• RECORDS FOR THIS TASK
(* ===== verification/Boot.v ===== *)
(** * Boot-time memory discovery (page_allocator::init in src/src/page_allocator.rs)

    [init] joins three components: the device tree gives RAM and its reserved
    regions, [compute_usable_regions] subtracts them, and the page allocator is
    filled with what is left. *)

From S2P Require Import Prelude Memory Bytes Dtb PageAllocator.
Import Mem.

Section Init.
Context `{HeaplessVec}.

Definition MAX_RESERVED_MEMORY : nat := 16.
Definition MAX_USABLE_MEMORY : nat := MAX_RESERVED_MEMORY + 1.

(** The RAM region, the allocator, and the two initrd statics. *)
Definition page_allocator_init (b : Fdt.blob) (dtb_ptr image_phys_end i0 i1 : Z)
  : outcome (Region * Pages.PageAllocator * Z * Z) :=
  let! dtb_context := Fdt.parse_dtb b dtb_ptr in
  let! ' (mem, reserved, j0, j1) := Fdt.collect_memory_map MAX_RESERVED_MEMORY b dtb_ptr [] i0 i1 in
  let! mem := expect mem in
  let! e := align_up image_phys_end in
  let reserved := vec_push MAX_RESERVED_MEMORY reserved (mkRegion (start mem) e) in
  let! d := uadd dtb_ptr (Fdt.total_size dtb_context) in
  let! e := align_up d in
  let reserved := vec_push MAX_RESERVED_MEMORY reserved (mkRegion (align_down dtb_ptr) e) in
  let! usable := compute_usable_regions MAX_RESERVED_MEMORY MAX_USABLE_MEMORY mem reserved [] in
  let! s := Pages.init Pages.new usable in
  Ret (mem, s, j0, j1).

(** From aligned RAM and aligned reserved regions to the free pages. *)
Lemma usable_to_pages mem reserved :
  (length reserved <= MAX_RESERVED_MEMORY)%nat -> Forall aligned reserved -> Pages.region_ok mem ->
  exists usable s bl, compute_usable_regions MAX_RESERVED_MEMORY MAX_USABLE_MEMORY mem reserved [] = Ret usable /\
    Pages.init Pages.new usable = Ret s /\ Pages.rep s bl /\
    forall x, x ∈ Pages.pages bl <-> x mod PAGE_SIZE = 0 /\ inside mem x /\ ~ covers reserved x.
Proof.
  intros Hlen Hal (Hm & Hpos & Hlim).
  destruct (usable_spec MAX_RESERVED_MEMORY MAX_USABLE_MEMORY mem reserved Hlen) as
    (usable & Hrun & Hsep & _ & Hcov & Hend); [unfold MAX_USABLE_MEMORY; lia|].
  assert (Hual : Forall aligned usable).
  { apply (usable_bounds (fun z => z mod PAGE_SIZE = 0) MAX_RESERVED_MEMORY MAX_USABLE_MEMORY mem reserved []);
      [done|done|constructor|done]. }
  assert (Hok : Forall Pages.region_ok usable).
  { apply Forall_forall. intros r Hr. eapply Forall_forall in Hual; [|exact Hr].
    pose proof (separated_ge _ _ _ Hsep Hr). specialize (Hend r Hr). split_and!; [done|lia|lia]. }
  unfold Pages.init.
  destruct (Pages.init_fold usable (Pages.mkPA None 0 0 ∅) [] (start mem)) as (s & bl & Hrun' & Hrep & Hpg);
    [split; try done; constructor|done|done|by intros ? ?%elem_of_nil|].
  exists usable, (Pages.mkPA (Pages.head s) (Pages.free_pages s) (Pages.free_pages s) (Pages.nodes s)), bl.
  split_and!; [done|simpl; by rewrite Hrun'|by destruct Hrep; split|].
  intros x. rewrite Hpg, Hcov. split; [intros [?%elem_of_nil|?]; [done|tauto]|tauto].
Qed.

(** when the device tree describes page-aligned RAM and at most 14 reserved
    regions, [page_allocator::init] succeeds and the free pages are exactly the
    pages of RAM outside the reserved regions, the kernel image and the device
    tree itself. *)
Theorem page_allocator_init_spec b dtb_ptr image_end i0 i1 ctx mem reserved j0 j1 img_e dtb_e
  (Hctx : Fdt.parse_dtb b dtb_ptr = Ret ctx)
  (Hmap : Fdt.collect_memory_map MAX_RESERVED_MEMORY b dtb_ptr [] i0 i1 = Ret (Some mem, reserved, j0, j1))
  (Himg : align_up image_end = Ret img_e)
  (Hdtb : (let! d := uadd dtb_ptr (Fdt.total_size ctx) in align_up d) = Ret dtb_e)
  (Hmem : Pages.region_ok mem) (Hfew : (length reserved <= 14)%nat) :
  exists s bl, page_allocator_init b dtb_ptr image_end i0 i1 = Ret (mem, s, j0, j1) /\ Pages.rep s bl /\
    forall x, x ∈ Pages.pages bl <-> x mod PAGE_SIZE = 0 /\ inside mem x /\ ~ covers reserved x /\
      ~ (start mem <= x < img_e) /\ ~ (align_down dtb_ptr <= x < dtb_e).
Proof.
  pose proof (Fdt.collect_memory_map_aligned _ _ _ _ _ _ _ _ _ _ (Forall_nil_2 _) Hmap) as Hal.
  set (r1 := mkRegion (start mem) img_e). set (r2 := mkRegion (align_down dtb_ptr) dtb_e).
  destruct (usable_to_pages mem ((reserved ++ [r1]) ++ [r2])) as (usable & s & bl & Hu & Hs & Hrep & Hpg); [| |done|].
  { rewrite !length_app. unfold MAX_RESERVED_MEMORY. simpl. lia. }
  { repeat apply Forall_app_2; [done|constructor; [|constructor]..].
    - split; simpl; [apply Hmem|by eapply Fdt.align_up_mod].
    - bind_inv Hdtb. split; simpl; [apply Fdt.align_down_mod|by eapply Fdt.align_up_mod]. }
  exists s, bl. split_and!; [|done|].
  - unfold page_allocator_init. rewrite Hctx. cbn [obind]. rewrite Hmap. cbn [obind expect]. rewrite Himg. cbn [obind].
    bind_inv Hdtb. rewrite E. cbn [obind]. rewrite K. cbn [obind].
    rewrite (vec_push_room _ _ reserved) by (unfold MAX_RESERVED_MEMORY; lia).
    rewrite vec_push_room by (rewrite length_app; unfold MAX_RESERVED_MEMORY; simpl; lia).
    fold r1 r2. rewrite Hu. cbn [obind]. by rewrite Hs.
  - intros x. rewrite Hpg, !covers_app. unfold covers at 2 3. setoid_rewrite list_elem_of_singleton.
    unfold inside. subst r1 r2. simpl. split.
    + intros (? & ? & Hn). split_and!; try done; try lia; intros ?; apply Hn; eauto.
    + intros (? & ? & ? & ? & ?). split_and!; try done; try lia. intros [[?|(? & -> & ?)]|(? & -> & ?)]; tauto.
Qed.

(** with 16 reserved regions in the device tree, the vector is full and the
    pushes of the kernel image and of the device tree are dropped silently: the
    pages that hold them are handed out as free. *)
Theorem page_allocator_init_drops b dtb_ptr image_end i0 i1 ctx mem reserved j0 j1 img_e dtb_e
  (Hctx : Fdt.parse_dtb b dtb_ptr = Ret ctx)
  (Hmap : Fdt.collect_memory_map MAX_RESERVED_MEMORY b dtb_ptr [] i0 i1 = Ret (Some mem, reserved, j0, j1))
  (Himg : align_up image_end = Ret img_e)
  (Hdtb : (let! d := uadd dtb_ptr (Fdt.total_size ctx) in align_up d) = Ret dtb_e)
  (Hmem : Pages.region_ok mem) (Hfull : length reserved = 16%nat) :
  exists s bl, page_allocator_init b dtb_ptr image_end i0 i1 = Ret (mem, s, j0, j1) /\ Pages.rep s bl /\
    forall x, x ∈ Pages.pages bl <-> x mod PAGE_SIZE = 0 /\ inside mem x /\ ~ covers reserved x.
Proof.
  pose proof (Fdt.collect_memory_map_aligned _ _ _ _ _ _ _ _ _ _ (Forall_nil_2 _) Hmap) as Hal.
  destruct (usable_to_pages mem reserved) as (usable & s & bl & Hu & Hs & Hrep & Hpg);
    [unfold MAX_RESERVED_MEMORY; lia|done|done|].
  exists s, bl. split_and!; [|done|done].
  unfold page_allocator_init. rewrite Hctx. cbn [obind]. rewrite Hmap. cbn [obind expect]. rewrite Himg. cbn [obind].
  bind_inv Hdtb. rewrite E. cbn [obind]. rewrite K. cbn [obind].
  rewrite !(vec_push_full _ _ reserved) by (unfold MAX_RESERVED_MEMORY; lia).
  rewrite Hu. cbn [obind]. by rewrite Hs.
Qed.

End Init.

(** ** Examples *)

#[local] Existing Instance list_heapless.

Lemma demo_collect : Fdt.collect_memory_map MAX_RESERVED_MEMORY Fdt.demo_blob 0x8200_0000 [] 0 0 =
  Ret (Some (mkRegion 0x8000_0000 0x9000_0000), [mkRegion 0x8400_0000 0x8410_0000], 0x8400_0000, 0x8410_0000).
Proof. vm_compute. reflexivity. Qed.

Lemma page_allocator_init_spec_witness :
  exists s bl, page_allocator_init Fdt.demo_blob 0x8200_0000 0x8030_0123 0 0
      = Ret (mkRegion 0x8000_0000 0x9000_0000, s, 0x8400_0000, 0x8410_0000) /\ Pages.rep s bl /\
    forall x, x ∈ Pages.pages bl <->
      x mod PAGE_SIZE = 0 /\ inside (mkRegion 0x8000_0000 0x9000_0000) x /\
      ~ covers [mkRegion 0x8400_0000 0x8410_0000] x /\
      ~ (0x8000_0000 <= x < 0x8030_1000) /\ ~ (align_down 0x8200_0000 <= x < 0x8200_1000).
Proof.
  eapply (page_allocator_init_spec Fdt.demo_blob 0x8200_0000 0x8030_0123 0 0 Fdt.demo_ctx
    (mkRegion 0x8000_0000 0x9000_0000) [mkRegion 0x8400_0000 0x8410_0000] 0x8400_0000 0x8410_0000 0x8030_1000 0x8200_1000).
  - by vm_compute.
  - apply demo_collect.
  - by vm_compute.
  - by vm_compute.
  - by vm_compute.
  - simpl. lia.
Defined.

(** Sixteen reserved regions. *)
Definition full_items : list Fdt.item :=
  [Fdt.IBegin []; Fdt.IBegin (lit "memory@80000000");
   Fdt.IProp (lit "reg") (to_be 8 0x8000_0000 ++ to_be 8 0x1000_0000); Fdt.IEnd; Fdt.IBegin (lit "reserved-memory")]
  ++ ((fun i => Fdt.IProp (lit "reg") (to_be 8 (0x8800_0000 + 0x10000 * Z.of_nat i) ++ to_be 8 4096)) <$> seq 0 16)
  ++ [Fdt.IEnd; Fdt.IEnd].
Definition full_blob : Fdt.blob := Fdt.make_blob 0x8200_0000 Fdt.demo_names full_items.
Definition full_ctx : Fdt.DtbContext :=
  match Fdt.parse_dtb full_blob 0x8200_0000 with Ret c => c | _ => Fdt.mkCtx 0 0 0 end.
Definition full_reserved : list Region :=
  (fun i => mkRegion (0x8800_0000 + 0x10000 * Z.of_nat i) (0x8800_1000 + 0x10000 * Z.of_nat i)) <$> seq 0 16.

Lemma page_allocator_init_drops_witness :
  exists s bl, page_allocator_init full_blob 0x8200_0000 0x8030_0123 0 0
      = Ret (mkRegion 0x8000_0000 0x9000_0000, s, 0, 0) /\ Pages.rep s bl /\
    forall x, x ∈ Pages.pages bl <->
      x mod PAGE_SIZE = 0 /\ inside (mkRegion 0x8000_0000 0x9000_0000) x /\ ~ covers full_reserved x.
Proof.
  eapply (page_allocator_init_drops full_blob 0x8200_0000 0x8030_0123 0 0 full_ctx
    (mkRegion 0x8000_0000 0x9000_0000) full_reserved 0 0 0x8030_1000 0x8200_1000).
  - by vm_compute.
  - by vm_compute.
  - by vm_compute.
  - by vm_compute.
  - by vm_compute.
  - by vm_compute.
Defined.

• EXERCISE GOAL
Only lines containing the word "kernel" should appear in the answer, and every such line from the records above must be there.

• RESPONSE TO THIS EXERCISE
    pages of RAM outside the reserved regions, the kernel image and the device
    pushes of the kernel image and of the device tree are dropped silently: the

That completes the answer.